Many countries have joined the call for this international mechanism on the detained and disappeared in Syria, including the Netherlands, Croatia, Afghanistan, Costa Rica, Liechtenstein, Germany, Ireland, Italy, the United States of America, and the United Kingdom. Ireland commended the leading role of Syrian organizations in confronting the crisis of the disappeared while reaffirming its support for an international mechanism that is independent and impartial.


Jointly with the Palestinian Center for Human Rights, CIHRS delivered a statement on Lebanon's restrictive practices towards rights of Palestinian refugees; the statement was delivered during the adoption of Lebanon’s Universal Periodic Review (UPR) on 8 July 2021. Although Palestinian refugees have resided in Lebanon for 73 years, Lebanese law does not clearly define their legal personality, gravely undermining their fundamental rights. The organizations addressed the disproportionate impacts of Lebanon’s discriminatory legislation, the economic crisis, and the COVID-19 pandemic on Palestinian refugees; and called on Lebanon to address systemic discrimination against Palestinian refugees by amending the law to guarantee the full and equal enjoyment of human rights, including by establishing a clear definition of legal personality for Palestinian refugees. CIHRS joined the Palestinian Human Rights Organization (PHRO) and partners in a submission on the human rights situation of Palestinian refugees in Lebanon, including Palestinian refugees coming from Syria.

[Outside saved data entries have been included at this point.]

Definition nccl_net_ofi_threshold_scheduler_init (malloc_ok : bool)
    (freelist_init : Z -> Z -> Z -> Z -> Z * option FL) (mutex_init num_rails min_stripe : Z)
    : Z * option sched_state :=
  if negb malloc_ok then (- ENOMEM, None)
  else
    match scheduler_init freelist_init num_rails with
    | (ret, Some fl) =>
        if negb (ret =? 0) then (ret, None)
        else if negb (mutex_init =? 0) then (- mutex_init, None)
        else (0, Some (mk_scheduler fl 0 min_stripe, ∅))
    | (ret, None) => (ret, None)
    end.

Definition scheduler_fini (freelist_fini : FL -> Z) (s : nccl_net_ofi_threshold_scheduler_t) : Z :=
  freelist_fini (schedule_fl s).

(** Return code and whether the structure was freed. *)
Definition threshold_scheduler_fini (mutex_destroy : Z) (freelist_fini : FL -> Z)
    (s : nccl_net_ofi_threshold_scheduler_t) : Z * bool :=
  if negb (mutex_destroy =? 0) then (- mutex_destroy, false)
  else
    let ret := scheduler_fini freelist_fini s in
    if negb (ret =? 0) then (ret, false) else (ret, true).

(** ** Invariant *)

Record sched_ok (R : Z) (st : sched_state) : Prop := {
  so_fl : ea_ok (schedule_fl (fst st)) (dom (snd st));
  so_size : sizeof_schedule R <= ea_entry_size (schedule_fl (fst st));
  so_rr : 0 <= rr_counter (fst st) < R;
  so_min : 0 < min_stripe_size (fst st);
}.

(** Every schedule obtained is a partition of its message. *)
Record partition (R size : Z) (s : nccl_net_ofi_schedule_t) : Prop := {
  pt_count : 1 <= num_xfer_infos s <= R;
  pt_length : Z.of_nat (length (stripes s)) = num_xfer_infos s;
  pt_bytes : forall k, 0 <= k < size ->
    exists i x, stripes s !! i = Some x /\ offset x <= k < offset x + msg_size x /\
      forall j y, stripes s !! j = Some y -> offset y <= k < offset y + msg_size y -> j = i;
  pt_inside : forall x, x ∈ stripes s -> 0 <= offset x /\ 0 <= msg_size x /\
    offset x + msg_size x <= size;
  pt_rails : NoDup (rail_id <$> stripes s) /\ Forall (fun r => 0 <= r < R) (rail_id <$> stripes s);
  pt_aligned : forall x, x ∈ stripes s -> 0 < msg_size x -> (128 | offset x);
}.

Lemma contiguous_inside l : forall off left x,
  contiguous off left l -> x ∈ l ->
  off <= offset x /\ 0 <= msg_size x /\ offset x + msg_size x <= off + left.
Proof.
  induction l as [|y l IH]; intros off left x Hc Hx; [set_solver|].
  destruct Hc as (Ho & Hs & Hc). apply elem_of_cons in Hx as [->|Hx]; [lia|].
  destruct (IH _ _ _ Hc Hx). lia.
Qed.

Lemma contiguous_covers l : forall off left k,
  contiguous off left l -> off <= k < off + left ->
  exists i x, l !! i = Some x /\ offset x <= k < offset x + msg_size x /\
    forall j y, l !! j = Some y -> offset y <= k < offset y + msg_size y -> j = i.
Proof.
  induction l as [|x l IH]; intros off left k Hc Hk; cbn in Hc; [lia|].
  destruct Hc as (Ho & Hs & Hc). destruct (Z.lt_ge_cases k (off + msg_size x)).
  - exists 0%nat, x. split_and!; [done|lia|lia|]. intros [|j] y Hy Hin; [done|].
    apply (contiguous_inside _ _ _ y) in Hc; [lia|]. by eapply list_elem_of_lookup_2.
  - destruct (IH _ _ k Hc) as (i & y & Hy & Hin & Huniq); [lia|].
    exists (S i), y. split_and!; [done|lia|lia|]. intros [|j] z Hz Hin'.
    + injection Hz as <-. lia.
    + f_equal. by eapply Huniq.
Qed.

Lebanon did not accept essential recommendations including by Sweden to “facilitate access to employment for Palestinians by removing discriminatory restrictions in all professional fields and amend legislation limiting Palestinian refugees from owning property” or by France to “promote access to means of subsistence and improve the living conditions of Syrian and Palestinian refugees.”

CIHRS supported a joint civil society letter issued on the 15 June 2021 calling on member and observer states of the UNHRC to establish a yearlong independent and impartial fact-finding mission into the Beirut port explosion of 4 August 2020.    Given the inadequacy of the investigations of the Lebanese authorities to date, the signatories called on the Council to initiate an international investigation ensuring redress and compensation for victims while those complicit are held accountable for a preventable catastrophe that left 217 dead, 7000 injured, and approximately 300,000 homeless or displaced.